The rickshaw appeared to be filled with something resembling yellow foam—billows and billows of it fell everywhere, even upon the shafts and the folded hood behind. The moment the bearer stood still, the man called Billy came forward and put out his hand to the woman in the rickshaw, and she regally descended. The watching girl, through eyes dim with jealous pain and anger, seeking nothing but the dark face that came after, still saw that the woman was very beautiful and recognised in her the heroine of her childhood's days. It was, indeed, Mrs. Nick Capron!
She also was cloakless, with magnificent bare arms and shoulders gleaming white above the rippling waves of yellow chiffon. Her hair rippled and waved too, and shone in masses on her head, and diamonds twinkled in it. She seemed almost too bright a vision for the naked eye.

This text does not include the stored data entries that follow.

(** * neon_phal_network_manager: the connectivity bridge and its worker

    A shallow embedding of [neon_phal_network_manager/__init__.py]:
    the [ConnectivityState] enumeration, the [NetworkManager] bridge
    ([get_state], [is_network_connected], [is_internet_connected]), the
    DBus worker thread ([_dbus_thread_proc_async]) and the plugin glue
    ([NetworkManagerEvents.handle_check]).

    The bridge is a two-thread program: one client thread that runs
    [get_state] and a worker thread that owns the bus connection.  Both are
    embedded as control-point machines, one control point per source
    statement that touches the shared object, and composed by an explicit
    scheduler: a schedule is a list of actions, each naming the thread that
    executes its next statement and, for the two awaits on the bus, what the
    bus answers; the passing of time is an action too, which the wait of
    [get_state] bounds by its timeout.  Two threads that call the methods
    of one object at once are outside of this embedding. *)

From Stdlib Require Import ZArith QArith Qround Lia.
From stdpp Require Import base list strings.

Open Scope string_scope.
Open Scope Z_scope.

(** ** Data model *)

(** [class ConnectivityState(IntEnum)], lines 16-38. *)
Inductive ConnectivityState := UNKNOWN | NONE | PORTAL | LIMITED | FULL.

"And what did you think of that for a play?" asked the sullen-faced one as he opened the gate.
"Enchanting," said she vivaciously. "So full of introspection and retrospection, and all that, and——"
"Yes, and mighty little circumspection," was the ready answer, and they passed in, laughing.
The last man, moving with casual deliberation, came slowly to the side-walk, and stood there speaking to the bearer, a powerful Zulu, as he paid him, asking if he had found the pull uphill too hard. The boy laughed in response and shook his winged arms boastfully, saying:
"Icona."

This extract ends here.